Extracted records
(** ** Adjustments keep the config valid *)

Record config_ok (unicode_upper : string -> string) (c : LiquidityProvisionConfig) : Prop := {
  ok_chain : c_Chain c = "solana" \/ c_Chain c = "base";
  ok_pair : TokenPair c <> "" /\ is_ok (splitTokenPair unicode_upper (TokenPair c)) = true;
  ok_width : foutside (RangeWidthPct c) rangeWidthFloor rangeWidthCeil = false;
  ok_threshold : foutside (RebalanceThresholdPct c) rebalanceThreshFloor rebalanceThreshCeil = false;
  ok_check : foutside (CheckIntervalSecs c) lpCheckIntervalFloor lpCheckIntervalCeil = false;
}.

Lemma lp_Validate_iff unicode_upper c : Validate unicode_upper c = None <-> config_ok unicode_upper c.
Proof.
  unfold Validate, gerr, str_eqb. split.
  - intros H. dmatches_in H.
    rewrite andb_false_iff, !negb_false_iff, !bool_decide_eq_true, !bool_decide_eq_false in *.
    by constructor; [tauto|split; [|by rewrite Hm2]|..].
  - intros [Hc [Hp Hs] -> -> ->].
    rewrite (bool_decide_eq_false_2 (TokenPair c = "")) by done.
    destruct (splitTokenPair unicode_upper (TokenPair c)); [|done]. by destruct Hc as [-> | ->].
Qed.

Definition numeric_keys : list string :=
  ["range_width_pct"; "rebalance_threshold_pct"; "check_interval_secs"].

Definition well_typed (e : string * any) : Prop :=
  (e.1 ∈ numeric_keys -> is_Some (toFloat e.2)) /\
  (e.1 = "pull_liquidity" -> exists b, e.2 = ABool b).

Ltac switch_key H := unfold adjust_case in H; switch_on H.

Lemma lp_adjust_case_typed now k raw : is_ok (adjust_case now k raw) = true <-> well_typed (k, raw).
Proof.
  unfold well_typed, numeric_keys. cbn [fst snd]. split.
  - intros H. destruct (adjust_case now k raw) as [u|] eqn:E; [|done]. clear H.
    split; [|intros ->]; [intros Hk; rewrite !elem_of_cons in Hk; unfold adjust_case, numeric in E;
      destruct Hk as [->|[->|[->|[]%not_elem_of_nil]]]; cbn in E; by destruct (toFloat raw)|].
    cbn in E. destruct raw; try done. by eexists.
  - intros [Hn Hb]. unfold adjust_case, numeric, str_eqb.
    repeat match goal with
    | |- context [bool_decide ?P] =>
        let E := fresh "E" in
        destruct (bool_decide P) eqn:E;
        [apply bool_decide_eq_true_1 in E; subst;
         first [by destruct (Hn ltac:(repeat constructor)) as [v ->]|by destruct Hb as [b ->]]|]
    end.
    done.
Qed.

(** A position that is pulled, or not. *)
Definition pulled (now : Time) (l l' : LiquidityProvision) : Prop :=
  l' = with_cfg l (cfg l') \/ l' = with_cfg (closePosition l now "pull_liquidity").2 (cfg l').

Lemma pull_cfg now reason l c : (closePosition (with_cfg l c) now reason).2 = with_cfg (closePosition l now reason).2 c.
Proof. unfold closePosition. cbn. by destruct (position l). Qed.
--
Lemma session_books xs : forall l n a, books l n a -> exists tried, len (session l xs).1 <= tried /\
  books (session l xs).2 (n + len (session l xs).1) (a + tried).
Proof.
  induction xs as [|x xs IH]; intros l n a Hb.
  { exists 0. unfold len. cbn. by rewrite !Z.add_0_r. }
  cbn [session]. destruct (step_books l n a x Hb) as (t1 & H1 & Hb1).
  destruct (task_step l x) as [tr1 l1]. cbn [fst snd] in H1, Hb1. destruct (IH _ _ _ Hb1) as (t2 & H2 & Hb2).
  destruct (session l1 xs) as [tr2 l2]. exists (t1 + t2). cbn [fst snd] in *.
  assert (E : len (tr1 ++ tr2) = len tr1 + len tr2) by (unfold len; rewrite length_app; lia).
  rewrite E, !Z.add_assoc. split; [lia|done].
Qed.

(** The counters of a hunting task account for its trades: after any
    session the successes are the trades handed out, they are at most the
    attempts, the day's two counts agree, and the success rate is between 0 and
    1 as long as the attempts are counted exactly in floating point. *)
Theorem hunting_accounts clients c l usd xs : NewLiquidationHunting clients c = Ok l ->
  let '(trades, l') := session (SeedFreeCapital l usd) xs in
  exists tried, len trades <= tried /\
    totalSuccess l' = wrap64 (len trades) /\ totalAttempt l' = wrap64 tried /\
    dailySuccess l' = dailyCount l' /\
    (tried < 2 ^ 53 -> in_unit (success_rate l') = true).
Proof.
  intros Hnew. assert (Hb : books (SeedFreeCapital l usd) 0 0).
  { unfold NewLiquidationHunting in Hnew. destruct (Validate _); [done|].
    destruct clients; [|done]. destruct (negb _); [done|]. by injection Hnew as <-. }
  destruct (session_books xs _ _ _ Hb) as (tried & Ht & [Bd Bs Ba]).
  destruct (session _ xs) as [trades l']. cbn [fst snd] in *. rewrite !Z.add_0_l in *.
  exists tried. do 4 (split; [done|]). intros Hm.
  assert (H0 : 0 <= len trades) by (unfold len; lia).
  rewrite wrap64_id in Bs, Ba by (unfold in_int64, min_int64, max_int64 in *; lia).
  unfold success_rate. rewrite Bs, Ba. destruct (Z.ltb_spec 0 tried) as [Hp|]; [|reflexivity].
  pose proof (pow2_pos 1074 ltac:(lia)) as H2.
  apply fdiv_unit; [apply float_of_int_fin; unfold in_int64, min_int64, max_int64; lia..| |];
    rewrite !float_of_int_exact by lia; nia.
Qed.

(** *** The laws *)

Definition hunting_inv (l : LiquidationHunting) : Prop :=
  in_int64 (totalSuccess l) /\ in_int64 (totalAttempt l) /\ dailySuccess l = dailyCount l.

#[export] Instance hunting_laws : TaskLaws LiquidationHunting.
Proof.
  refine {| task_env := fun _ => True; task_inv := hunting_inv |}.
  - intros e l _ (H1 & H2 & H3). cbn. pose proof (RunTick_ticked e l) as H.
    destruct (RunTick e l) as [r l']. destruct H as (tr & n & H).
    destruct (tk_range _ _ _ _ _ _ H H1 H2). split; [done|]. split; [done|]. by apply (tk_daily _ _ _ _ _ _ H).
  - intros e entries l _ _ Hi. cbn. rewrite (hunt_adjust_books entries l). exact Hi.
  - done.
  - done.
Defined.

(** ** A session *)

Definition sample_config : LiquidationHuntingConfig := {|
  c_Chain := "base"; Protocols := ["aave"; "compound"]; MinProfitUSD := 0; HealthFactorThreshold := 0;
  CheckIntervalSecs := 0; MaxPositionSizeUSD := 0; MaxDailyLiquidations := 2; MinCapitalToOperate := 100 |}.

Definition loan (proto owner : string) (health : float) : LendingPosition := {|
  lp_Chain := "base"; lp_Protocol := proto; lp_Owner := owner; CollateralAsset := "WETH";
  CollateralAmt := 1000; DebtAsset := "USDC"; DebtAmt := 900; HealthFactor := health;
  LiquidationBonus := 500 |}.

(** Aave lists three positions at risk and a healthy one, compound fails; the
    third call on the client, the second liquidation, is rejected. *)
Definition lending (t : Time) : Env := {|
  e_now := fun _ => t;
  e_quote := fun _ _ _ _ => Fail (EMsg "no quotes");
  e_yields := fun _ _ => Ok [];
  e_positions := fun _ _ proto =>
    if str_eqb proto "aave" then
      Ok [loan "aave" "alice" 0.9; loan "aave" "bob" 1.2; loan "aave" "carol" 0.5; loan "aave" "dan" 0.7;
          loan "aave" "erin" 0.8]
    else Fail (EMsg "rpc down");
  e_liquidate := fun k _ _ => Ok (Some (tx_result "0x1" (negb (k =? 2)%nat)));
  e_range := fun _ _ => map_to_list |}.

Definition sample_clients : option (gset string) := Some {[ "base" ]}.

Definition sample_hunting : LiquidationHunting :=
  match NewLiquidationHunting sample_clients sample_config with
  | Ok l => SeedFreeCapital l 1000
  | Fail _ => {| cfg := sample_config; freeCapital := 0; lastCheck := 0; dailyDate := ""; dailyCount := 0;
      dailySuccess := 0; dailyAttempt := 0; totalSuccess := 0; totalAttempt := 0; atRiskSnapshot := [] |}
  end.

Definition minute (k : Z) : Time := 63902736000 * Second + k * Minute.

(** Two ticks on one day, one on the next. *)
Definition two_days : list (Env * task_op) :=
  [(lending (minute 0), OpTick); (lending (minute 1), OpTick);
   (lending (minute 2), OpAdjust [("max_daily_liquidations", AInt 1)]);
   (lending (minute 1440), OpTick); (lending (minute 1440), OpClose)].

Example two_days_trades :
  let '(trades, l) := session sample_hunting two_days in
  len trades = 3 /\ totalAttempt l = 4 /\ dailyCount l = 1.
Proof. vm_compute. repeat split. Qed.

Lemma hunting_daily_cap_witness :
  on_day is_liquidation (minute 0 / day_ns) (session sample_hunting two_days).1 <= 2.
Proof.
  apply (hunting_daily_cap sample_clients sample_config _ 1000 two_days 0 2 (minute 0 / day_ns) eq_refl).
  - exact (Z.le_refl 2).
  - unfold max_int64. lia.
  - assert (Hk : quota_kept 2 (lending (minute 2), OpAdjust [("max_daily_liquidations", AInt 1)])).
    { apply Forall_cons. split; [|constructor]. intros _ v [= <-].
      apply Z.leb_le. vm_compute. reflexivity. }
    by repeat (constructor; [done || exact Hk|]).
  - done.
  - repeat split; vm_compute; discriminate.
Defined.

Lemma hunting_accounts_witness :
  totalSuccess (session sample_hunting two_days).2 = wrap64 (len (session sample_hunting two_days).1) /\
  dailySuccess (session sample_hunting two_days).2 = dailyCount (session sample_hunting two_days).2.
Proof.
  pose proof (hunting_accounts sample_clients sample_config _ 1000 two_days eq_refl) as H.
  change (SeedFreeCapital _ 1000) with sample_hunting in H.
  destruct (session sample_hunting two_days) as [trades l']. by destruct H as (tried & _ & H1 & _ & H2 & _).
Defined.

Activity — Taking the lines above, repeat exactly those from the line that contains "(** ** Adjustments keep the config valid *)" through the line that contains "Ltac switch_key H", and both of those lines as well. Include nothing else.

Written answer —
(** ** Adjustments keep the config valid *)

Record config_ok (unicode_upper : string -> string) (c : LiquidityProvisionConfig) : Prop := {
  ok_chain : c_Chain c = "solana" \/ c_Chain c = "base";
  ok_pair : TokenPair c <> "" /\ is_ok (splitTokenPair unicode_upper (TokenPair c)) = true;
  ok_width : foutside (RangeWidthPct c) rangeWidthFloor rangeWidthCeil = false;
  ok_threshold : foutside (RebalanceThresholdPct c) rebalanceThreshFloor rebalanceThreshCeil = false;
  ok_check : foutside (CheckIntervalSecs c) lpCheckIntervalFloor lpCheckIntervalCeil = false;
}.

Lemma lp_Validate_iff unicode_upper c : Validate unicode_upper c = None <-> config_ok unicode_upper c.
Proof.
  unfold Validate, gerr, str_eqb. split.
  - intros H. dmatches_in H.
    rewrite andb_false_iff, !negb_false_iff, !bool_decide_eq_true, !bool_decide_eq_false in *.
    by constructor; [tauto|split; [|by rewrite Hm2]|..].
  - intros [Hc [Hp Hs] -> -> ->].
    rewrite (bool_decide_eq_false_2 (TokenPair c = "")) by done.
    destruct (splitTokenPair unicode_upper (TokenPair c)); [|done]. by destruct Hc as [-> | ->].
Qed.

Definition numeric_keys : list string :=
  ["range_width_pct"; "rebalance_threshold_pct"; "check_interval_secs"].

Definition well_typed (e : string * any) : Prop :=
  (e.1 ∈ numeric_keys -> is_Some (toFloat e.2)) /\
  (e.1 = "pull_liquidity" -> exists b, e.2 = ABool b).

Ltac switch_key H := unfold adjust_case in H; switch_on H.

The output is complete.